The preceding arguments are 100% correct… but some combinatorial mathematicians would argue that they may actually hide what is really going on. These folks would much prefer a combinatorial proof, as was provided in Section 2.4. Our perspective is that you should prefer to give a combinatorial proof—when you can find one. But if pressed, you should be able to give a formal proof by mathematical induction.

Here's a second example, also quite a classic. Again, recall that we gave a combinatorial proof in the last chapter. As you read the proof, make sure you can identify the open statement \(S_n\text{,}\) the basis step, and the inductive step.

Proposition 3.13.

For each positive integer \(n\text{,}\) the sum of the first \(n\) odd positive integers is \(n^2\text{,}\) i.e.,

\begin{equation*} \sum_{i=1}^n (2i-1)= n^2. \end{equation*}

Proof.

We will prove this by induction. First, note that the formula holds when \(n=1\text{.}\) Now suppose that \(k\) is a positive integer and that the formula holds when \(n=k\text{,}\) i.e., assume

\begin{equation*} \sum_{i=1}^k (2i-1)= k^2. \end{equation*}

Then

\begin{equation*} \sum_{i=1}^{k+1}(2i-1)=\left(\sum_{i=1}^k 2i-1\right)+2k+1= k^2+(2k+1)=(k+1)^2. \end{equation*}

Therefore, the proposition follows by the Principle of Mathematical Induction.

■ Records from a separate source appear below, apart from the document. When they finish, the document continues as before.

Lemma pass_owned (Q : queues) (s : threads H) (fuel : nat) : owned Q s -> running (tk s) -> Q NDead <> [] ->
  (length (Q NDead) < fuel)%nat ->
  exists s' Q', idle_pass fuel s = Some s' /\ owned Q' s' /\
    (forall u, ex Q' u <-> ex Q u /\ statu_of (tk s) u <> RT_THREAD_CLOSE) /\
    forall a, block_used (th_heap s') a <-> block_used (th_heap s) a /\
      ~ exists u, ex Q u /\ statu_of (tk s) u = RT_THREAD_CLOSE /\ (a = u \/ a = stack_addr (thr (tk s) u)).
Proof.
  intros Ho Hr Hd Hf. pose proof (ow_good _ _ Ho) as HG. pose proof (kg_wf _ _ _ HG) as HW.
  pose proof (idle_body_good fuel (tk s) Q HG Hr Hf) as Hb. rewrite bool_decide_false in Hb by done.
  destruct Hb as (k' & Q' & E & HG' & _ & Ethr & Hex). unfold idle_pass. rewrite E.
  pose proof (fun b => frees_of_spec (tk s) Q b HG Hr) as Hfs.
  destruct (free_all_ok (frees_of (tk s) (Q NDead)) (th_heap s)) as (h' & -> & Hok & _ & Hiff).
  { apply Ho. }
  { apply (frees_of_NoDup Q); [done|eapply qwf_NoDup; [apply HW|by apply HW]|]. intros n Hn.
    destruct (W_home _ _ _ _ _ _ HW NDead n) as (u & -> & Hu); [by apply HW|done|done|]. exists u. split; [done|apply Hu]. }
  { apply Forall_forall. intros b (u & Hu & _ & [->| ->])%Hfs.
    - destruct (ow_record _ _ Ho u Hu) as (n & _ & Hn). by exists n.
    - destruct (ow_stack _ _ Ho u Hu) as (n & _ & Hn). by exists n. }
  cbn [mbind option_bind]. exists (Threads k' h' (threadIdIndex s)), Q'. split; [done|]. split; [|split; [done|]].
  - assert (Hkeep : forall u v, ex Q' u -> ex Q v -> statu_of (tk s) v = RT_THREAD_CLOSE ->
      u <> v /\ u <> stack_addr (thr (tk s) v) /\ stack_addr (thr (tk s) u) <> v /\
      stack_addr (thr (tk s) u) <> stack_addr (thr (tk s) v)).
    { intros u v [Hu Hnc]%Hex Hv Hc. split_and!; [congruence| |by apply (ow_apart _ _ Ho)|].
      - intros Eu. by apply (ow_apart _ _ Ho v u).
      - intros Eu%(ow_own _ _ Ho); [congruence|done|done]. }
    split; cbn [tk th_heap]; rewrite ?Ethr.
    + done.
    + done.
    + intros u Hu. destruct (ow_record _ _ Ho u) as (n & Hn & Hx); [by apply Hex|]. exists n. split; [done|]. apply Hiff.
      split; [done|]. intros (v & Hv & Hc & Hb)%Hfs. destruct (Hkeep u v Hu Hv Hc) as (H2 & H3 & _). naive_solver.
    + intros u Hu. destruct (ow_stack _ _ Ho u) as (n & Hn & Hx); [by apply Hex|]. exists n. split; [done|]. apply Hiff.
      split; [done|]. intros (v & Hv & Hc & Hb)%Hfs. destruct (Hkeep u v Hu Hv Hc) as (_ & _ & H2 & H3). naive_solver.
    + intros u v Hu Hv. apply (ow_apart _ _ Ho); by apply Hex.
    + intros u v Hu Hv. apply (ow_own _ _ Ho); by apply Hex.
  - intros a. cbn [th_heap]. unfold block_used. setoid_rewrite Hiff. rewrite <- Hfs. naive_solver.
Qed.
End Threads.

Section Closing.
Context {H : Type} `{AllocatorLaws H}.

Here's a more general version of the first result in this section, and again we note that we gave a combinatorial proof in Section 2.4.

Proposition 3.14.

Let \(n\) and \(k\) be non-negative integers with \(n\ge k\text{.}\) Then

\begin{equation*} \sum_{i=k}^n \binom{i}{k}=\binom{n+1}{k+1}. \end{equation*}

Proof.

Fix a non-negative integer \(k\text{.}\) We then prove the formula by induction on \(n\text{.}\) If \(n=k\text{,}\) note that the left hand side is just \(\binom{k}{k}=1\text{,}\) while the right hand side is \(\binom{k+1}{k+1}\) which is also \(1\text{.}\) Now assume that \(m\) is a non-negative integer, with \(m\ge k\text{,}\) and that the formula holds when \(n=m\text{,}\) i.e., assume that

\begin{equation*} \sum_{i=k}^m \binom{i}{k}=\binom{m+1}{k+1}. \end{equation*}

Then

\begin{align*} \sum_{i=k}^{m+1}\binom{i}{k} \amp = \sum_{i=k}^{m}\binom{i}{k} +\binom{m+1}{k}\\ \amp =\binom{m+1}{k+1}+\binom{m+1}{k}\\ \amp =\binom{m+2}{k+1}. \end{align*}

Therefore, the proposition follows by the Principle of Mathematical Induction.